Kansas lawmakers know they are late to the Medicaid expansion party, but they appear determined to show up anyway.
“I feel like now is as good a time as any,” says Anthony Hensley, the leader of the Democratic minority in the state Senate.
For the past three years, Republican Gov. Sam Brownback and legislative leaders were able to block debate on expanding health care for the disabled and working poor via Medicaid, a component of the 2010 Affordable Care Act.

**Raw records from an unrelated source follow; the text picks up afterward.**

(* ===== verification/Caches.v ===== *)
(** * The operator on informer caches

    Effects leaves open how [lister_get] and [lister_list] answer.  Here an
    environment is given the caches of Listers: each kind has a store that an
    informer keeps up to date, and the listers read it.  What Deps asks of its
    getters then holds, whatever the rest of the environment does. *)

From S2P Require Export Deps Listers.

Section caches.
Context {RO : RangeOrder} {S : Type} {E : Env S}.

(** A store as deltas make it. *)
Definition kept (k : kind) : Type := { c : store k | ∃ v, caches defaultIndexers c v }.
Record cached := Cached { beneath : S; cache_of : ∀ k, kept k }.

Definition lifted {A} (f : S → A * S) (s : cached) : A * cached :=
  let '(a, b) := f (beneath s) in (a, Cached b (cache_of s)).

(** The environment; a lister without a namespace lists all of them. *)
#[export] Instance cached_env : Env cached := {|
  client_get := λ k ns n, lifted (client_get k ns n);
  client_list := λ k ns, lifted (client_list k ns);
  client_create := λ k o, lifted (client_create k o);
  client_update := λ k o, lifted (client_update k o);
  lister_get := λ k ns n s, (namespaceLister_Get k ns n (proj1_sig (cache_of s k)), s);
  lister_list := λ k ns s, (namespaceLister_List k (λ _, true) ns (proj1_sig (cache_of s k)), s);
  clock_now := lifted clock_now;
  wait_jitter := λ d, lifted (wait_jitter d);
  poll_attempts := lifted poll_attempts;
  cron_Parse := cron_Parse;
  cron_ParseStandard := cron_ParseStandard;
  db_exec := λ a, lifted (db_exec a);
  presto_query := λ q, lifted (presto_query q);
  prom_query := λ q r, lifted (prom_query q r);
  ctx_err := lifted ctx_err;
  last_timestamp := λ n, lifted (last_timestamp n);
|}.

(** An informer takes in a delta. *)
Lemma kept_delta k (c : kept k) d : well_formed d → ∃ v, caches defaultIndexers (HandleDelta k d (proj1_sig c)).1 v.
Proof. intros Hd. destruct c as [c [v Hc]]. exists (hear v d). by apply HandleDelta_hear. Qed.
Definition take_in (k : kind) (d : delta k) (Hd : well_formed d) (c : kept k) : kept k := exist _ _ (kept_delta k c d Hd).

Lemma cached_get_names k ns n s o s' : lister_get k ns n s = (Ok o, s') → Namespace (meta k o) = ns ∧ Name (meta k o) = n.
Proof. intros [= H _]. destruct (cache_of s k) as [c [v Hc]]. by eapply lister_names. Qed.

(** A list has the resources of its namespace, with the names they are found
    under. *)
Lemma cached_list_found k ns s l s' o : lister_list k ns s = (Ok l, s') → o ∈ l →
  (ns = "" ∨ Namespace (meta k o) = ns) ∧ lister_get k (Namespace (meta k o)) (Name (meta k o)) s = (Ok o, s).
Proof.
  intros [= H _] Ho. simpl. destruct (cache_of s k) as [c [v Hc]]. simpl in *.
  destruct (caches_read defaultIndexers c v (or_introl eq_refl) Hc) as (Hget & _ & Hlist).
  destruct (Hlist (λ _, true) ns) as (l' & E' & Hl). rewrite E' in H. injection H as <-. rewrite Hl in Ho.
  apply list_elem_of_filter in Ho as [[Hns _] Ho]. split; [done|]. rewrite Hget.
  apply list_elem_of_fmap in Ho as ([p x] & -> & Hx%elem_of_map_to_list). simpl.
  destruct (caches_view _ _ _ Hc _ _ Hx) as [_ ->]. unfold key_of_obj in Hx. by rewrite Hx.
Qed.

#[export] Instance cached_getters : GetterNames (S := cached) listerResolver.
Proof.
  split; intros ns n w o w'; simpl;
    unfold NewReportQueryListerGetter, NewReportDataSourceListerGetter, NewReportListerGetter, ListerGet;
    intros [_ H]%read_trace;
    first [apply (cached_get_names KReportQuery) in H|apply (cached_get_names KReportDataSource) in H|
           apply (cached_get_names KReport) in H]; apply H.
Qed.
End caches.
Lemma filled_step s s' : step cfg s s' → filled (caches s) → filled (caches s').
Proof.
  intros Hst H. pose proof H as [H1 H2 H3 H4].
  assert (∀ w s, caches (wake w s) = caches s) as Hw by (intros w t; unfold wake, proceed; repeat case_match; done).
  assert (∀ w s, caches (proceed w s) = caches s) as Hp by (intros w t; unfold proceed; repeat case_match; done).
  destruct Hst; rewrite ?Hw, ?Hp; try exact H; simpl.
  - by split.
  - split; simpl; [done..|]. intros ks [= <-]. unfold awaited_informers. rewrite H1. destruct H2 as [->| ->]; [left|right]; set_solver.
  - split; simpl; [done| | |done].
    + right. change (startedInformers (Start (informerFactory (caches s))).2 = all_kinds). rewrite Start_all, H1.
      apply set_eq. intros k. pose proof (all_kinds_spec k). set_solver.
    + etransitivity; [exact H3|]. change (startedInformers (informerFactory (caches s)) ⊆ startedInformers (Start (informerFactory (caches s))).2).
      rewrite Start_all. set_solver.
  - split; simpl; [done|done|set_solver|done].
Qed.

In last year’s primary and general elections, Kansas voters — frustrated by chronic budget problems caused in large part by income tax cuts that Brownback pushed through the Legislature — replaced several conservative incumbents with moderate Republicans and Democrats who promised to stabilize the state’s finances, fund public education and push for Medicaid expansion.
Coalitions energized by the influx of new lawmakers wasted little time in making good on those promises. The Kansas House recently passed an expansion bill by a margin close to what would be needed to override a Brownback veto, should it come to that.
A Kansas Senate committee is holding hearings on the expansion bill and may vote on Thursday to send it to the floor. That is the same day the U.S. House of Representatives has scheduled a vote on a Republican proposal to replace the ACA.
The replacement bill before Congress would phase out federal funding, starting in January 2020, for expansion programs in 31 states and the District of Columbia as well as any others to implement programs between now and then. But it would not immediately close the expansion window for states that have not acted, says Tom Bell, president of the Kansas Hospital Association.
“From our perspective, this provides some encouragement for states to expand their programs prior to that Jan. 1 of 2020 date,” Bell says, noting that the bill would continue funding 90 percent of expansion costs for people enrolled by the deadline.
David Jordan, executive director of a Kansas coalition pushing for expansion, is making a similar pitch to lawmakers.
“This is really an invitation to states like Kansas to expand their Medicaid programs,” Jordan says. “We have everything to gain by taking this step and nothing to lose.”
To date, Jordan says, the failure to expand Medicaid has cost health care providers and the Kansas economy an estimated $1.7 billion.
Currently, Kansas limits Medicaid eligibility to children and pregnant women in low-income families, people with developmental and physical disabilities, and seniors who cannot afford nursing home care. Parents are eligible only if they earn less than a third of the federal poverty level, or about $9,200 annually for a four-person family.
Single adults without children are not eligible.
Expansion would qualify all Kansans earning up to 138 percent of the poverty level, annually about $16,642 for individuals and $33,465 for a family of four.
An estimated 300,000 Kansans would qualify for coverage under expansion, though only about half that number are expected to initially enroll.
Senate President Susan Wagle, a Republican, says she expects the Kansas Senate to pass the expansion bill next week, perhaps by a vetoproof margin.
But even if Kansas lawmakers are able to advance an expansion plan to the U.S. Department of Health and Human Services, she is not convinced federal officials would give it serious consideration.
“The timing is wrong,” Wagle says. “It could just sit there because what I see the feds doing is winding that program down.”